YOUR GOAL »
Set down exactly the lines below between the line holding "(** [p = strrchr(s, '/'); p ? p + 1 : s] *)" and the line holding "Definition trim_trailing_slashes (s", inclusive; no other line belongs in the answer.

Start of Block

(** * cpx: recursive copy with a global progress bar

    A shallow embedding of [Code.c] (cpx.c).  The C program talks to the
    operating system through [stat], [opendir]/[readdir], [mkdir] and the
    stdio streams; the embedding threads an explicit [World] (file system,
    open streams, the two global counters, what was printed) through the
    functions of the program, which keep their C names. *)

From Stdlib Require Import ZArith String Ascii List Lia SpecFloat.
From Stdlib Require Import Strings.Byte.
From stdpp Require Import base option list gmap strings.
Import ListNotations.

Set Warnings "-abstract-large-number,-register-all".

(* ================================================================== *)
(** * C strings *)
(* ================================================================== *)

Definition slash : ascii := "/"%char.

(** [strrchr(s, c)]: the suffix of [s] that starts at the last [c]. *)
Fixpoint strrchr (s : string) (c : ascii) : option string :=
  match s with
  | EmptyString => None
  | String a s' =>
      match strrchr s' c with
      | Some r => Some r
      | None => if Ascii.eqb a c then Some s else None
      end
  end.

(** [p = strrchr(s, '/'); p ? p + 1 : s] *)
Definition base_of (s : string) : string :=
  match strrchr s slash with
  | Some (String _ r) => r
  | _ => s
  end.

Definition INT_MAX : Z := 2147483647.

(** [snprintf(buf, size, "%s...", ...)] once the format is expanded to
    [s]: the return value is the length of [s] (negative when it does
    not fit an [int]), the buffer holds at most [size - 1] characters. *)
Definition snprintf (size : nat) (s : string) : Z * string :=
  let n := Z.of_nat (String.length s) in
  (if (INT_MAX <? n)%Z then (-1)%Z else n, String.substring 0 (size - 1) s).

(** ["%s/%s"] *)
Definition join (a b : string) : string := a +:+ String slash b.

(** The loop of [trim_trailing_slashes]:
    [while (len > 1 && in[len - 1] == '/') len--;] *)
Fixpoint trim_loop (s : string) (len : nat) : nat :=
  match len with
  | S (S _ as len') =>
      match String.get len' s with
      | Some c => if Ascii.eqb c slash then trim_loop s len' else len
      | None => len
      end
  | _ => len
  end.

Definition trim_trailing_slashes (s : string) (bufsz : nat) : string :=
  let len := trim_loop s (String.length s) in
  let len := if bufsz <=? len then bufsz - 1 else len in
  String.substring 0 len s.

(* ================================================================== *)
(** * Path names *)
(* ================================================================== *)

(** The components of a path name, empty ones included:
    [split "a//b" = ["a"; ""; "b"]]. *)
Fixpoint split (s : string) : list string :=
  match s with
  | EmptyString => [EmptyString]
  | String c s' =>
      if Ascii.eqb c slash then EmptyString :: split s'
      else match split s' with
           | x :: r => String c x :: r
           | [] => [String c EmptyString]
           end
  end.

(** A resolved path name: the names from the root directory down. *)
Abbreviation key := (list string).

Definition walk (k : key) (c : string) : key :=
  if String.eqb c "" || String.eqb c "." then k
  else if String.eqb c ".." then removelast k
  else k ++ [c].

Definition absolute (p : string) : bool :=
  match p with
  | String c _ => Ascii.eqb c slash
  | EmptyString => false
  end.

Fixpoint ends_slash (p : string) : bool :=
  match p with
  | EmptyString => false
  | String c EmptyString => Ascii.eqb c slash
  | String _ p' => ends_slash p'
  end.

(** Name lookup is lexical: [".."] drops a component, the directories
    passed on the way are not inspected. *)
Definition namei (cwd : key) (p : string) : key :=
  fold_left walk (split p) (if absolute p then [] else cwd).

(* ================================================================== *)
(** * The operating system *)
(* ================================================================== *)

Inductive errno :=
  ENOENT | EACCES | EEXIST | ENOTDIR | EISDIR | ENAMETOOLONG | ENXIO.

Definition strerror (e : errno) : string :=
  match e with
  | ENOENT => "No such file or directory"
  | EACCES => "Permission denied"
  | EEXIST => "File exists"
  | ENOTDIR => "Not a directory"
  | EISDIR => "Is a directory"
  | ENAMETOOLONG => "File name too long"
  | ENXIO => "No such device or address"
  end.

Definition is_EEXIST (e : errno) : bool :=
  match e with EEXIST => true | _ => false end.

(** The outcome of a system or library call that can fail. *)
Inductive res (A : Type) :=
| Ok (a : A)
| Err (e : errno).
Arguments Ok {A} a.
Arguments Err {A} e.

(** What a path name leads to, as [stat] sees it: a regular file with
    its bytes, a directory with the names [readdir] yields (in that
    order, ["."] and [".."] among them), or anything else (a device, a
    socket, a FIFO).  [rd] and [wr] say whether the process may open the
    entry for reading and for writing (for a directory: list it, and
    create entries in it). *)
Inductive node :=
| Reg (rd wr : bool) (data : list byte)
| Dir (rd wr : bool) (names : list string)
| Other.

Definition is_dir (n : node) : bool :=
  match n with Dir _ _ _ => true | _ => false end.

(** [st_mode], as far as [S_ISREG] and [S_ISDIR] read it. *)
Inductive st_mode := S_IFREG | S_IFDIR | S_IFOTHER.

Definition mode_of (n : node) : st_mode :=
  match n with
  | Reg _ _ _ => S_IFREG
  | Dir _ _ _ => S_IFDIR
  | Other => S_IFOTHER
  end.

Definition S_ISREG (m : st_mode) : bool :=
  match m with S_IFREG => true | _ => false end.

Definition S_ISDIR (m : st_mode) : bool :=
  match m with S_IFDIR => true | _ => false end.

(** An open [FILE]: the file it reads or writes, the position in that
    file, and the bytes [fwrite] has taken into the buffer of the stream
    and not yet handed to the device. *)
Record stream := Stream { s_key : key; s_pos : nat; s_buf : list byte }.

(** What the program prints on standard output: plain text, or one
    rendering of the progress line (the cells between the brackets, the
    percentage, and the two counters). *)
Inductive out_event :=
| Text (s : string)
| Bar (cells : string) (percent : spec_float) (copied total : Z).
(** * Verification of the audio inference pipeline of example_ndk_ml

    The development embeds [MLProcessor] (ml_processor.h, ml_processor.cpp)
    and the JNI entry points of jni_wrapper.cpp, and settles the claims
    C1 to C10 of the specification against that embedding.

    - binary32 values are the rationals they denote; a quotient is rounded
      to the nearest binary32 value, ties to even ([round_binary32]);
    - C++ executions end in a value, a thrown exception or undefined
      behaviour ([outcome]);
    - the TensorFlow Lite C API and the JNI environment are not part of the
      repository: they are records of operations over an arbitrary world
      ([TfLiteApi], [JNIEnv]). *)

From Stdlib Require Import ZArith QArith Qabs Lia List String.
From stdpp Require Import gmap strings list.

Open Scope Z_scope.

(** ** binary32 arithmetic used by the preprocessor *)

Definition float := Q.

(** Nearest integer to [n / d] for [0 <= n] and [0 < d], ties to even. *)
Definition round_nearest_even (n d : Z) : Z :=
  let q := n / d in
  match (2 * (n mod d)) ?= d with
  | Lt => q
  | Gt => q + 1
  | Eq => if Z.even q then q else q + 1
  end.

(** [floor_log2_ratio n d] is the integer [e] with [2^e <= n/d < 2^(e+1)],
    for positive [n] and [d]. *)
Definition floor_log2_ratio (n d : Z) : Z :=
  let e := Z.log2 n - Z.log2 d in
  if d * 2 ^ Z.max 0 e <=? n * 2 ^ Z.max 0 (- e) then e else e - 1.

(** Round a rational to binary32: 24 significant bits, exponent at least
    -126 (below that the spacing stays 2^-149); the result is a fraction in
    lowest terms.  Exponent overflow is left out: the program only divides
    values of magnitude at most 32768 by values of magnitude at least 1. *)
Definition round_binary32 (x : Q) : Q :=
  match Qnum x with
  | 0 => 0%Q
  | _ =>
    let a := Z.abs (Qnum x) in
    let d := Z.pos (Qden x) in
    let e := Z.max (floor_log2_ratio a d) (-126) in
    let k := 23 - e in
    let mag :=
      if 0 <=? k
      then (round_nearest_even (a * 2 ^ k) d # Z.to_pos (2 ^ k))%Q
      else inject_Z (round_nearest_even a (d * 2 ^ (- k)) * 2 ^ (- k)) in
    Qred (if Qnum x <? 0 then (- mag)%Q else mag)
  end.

End of Block

WORKED SOLUTION »
(** [p = strrchr(s, '/'); p ? p + 1 : s] *)
Definition base_of (s : string) : string :=
  match strrchr s slash with
  | Some (String _ r) => r
  | _ => s
  end.

Definition INT_MAX : Z := 2147483647.

(** [snprintf(buf, size, "%s...", ...)] once the format is expanded to
    [s]: the return value is the length of [s] (negative when it does
    not fit an [int]), the buffer holds at most [size - 1] characters. *)
Definition snprintf (size : nat) (s : string) : Z * string :=
  let n := Z.of_nat (String.length s) in
  (if (INT_MAX <? n)%Z then (-1)%Z else n, String.substring 0 (size - 1) s).

(** ["%s/%s"] *)
Definition join (a b : string) : string := a +:+ String slash b.

(** The loop of [trim_trailing_slashes]:
    [while (len > 1 && in[len - 1] == '/') len--;] *)
Fixpoint trim_loop (s : string) (len : nat) : nat :=
  match len with
  | S (S _ as len') =>
      match String.get len' s with
      | Some c => if Ascii.eqb c slash then trim_loop s len' else len
      | None => len
      end
  | _ => len
  end.

Definition trim_trailing_slashes (s : string) (bufsz : nat) : string :=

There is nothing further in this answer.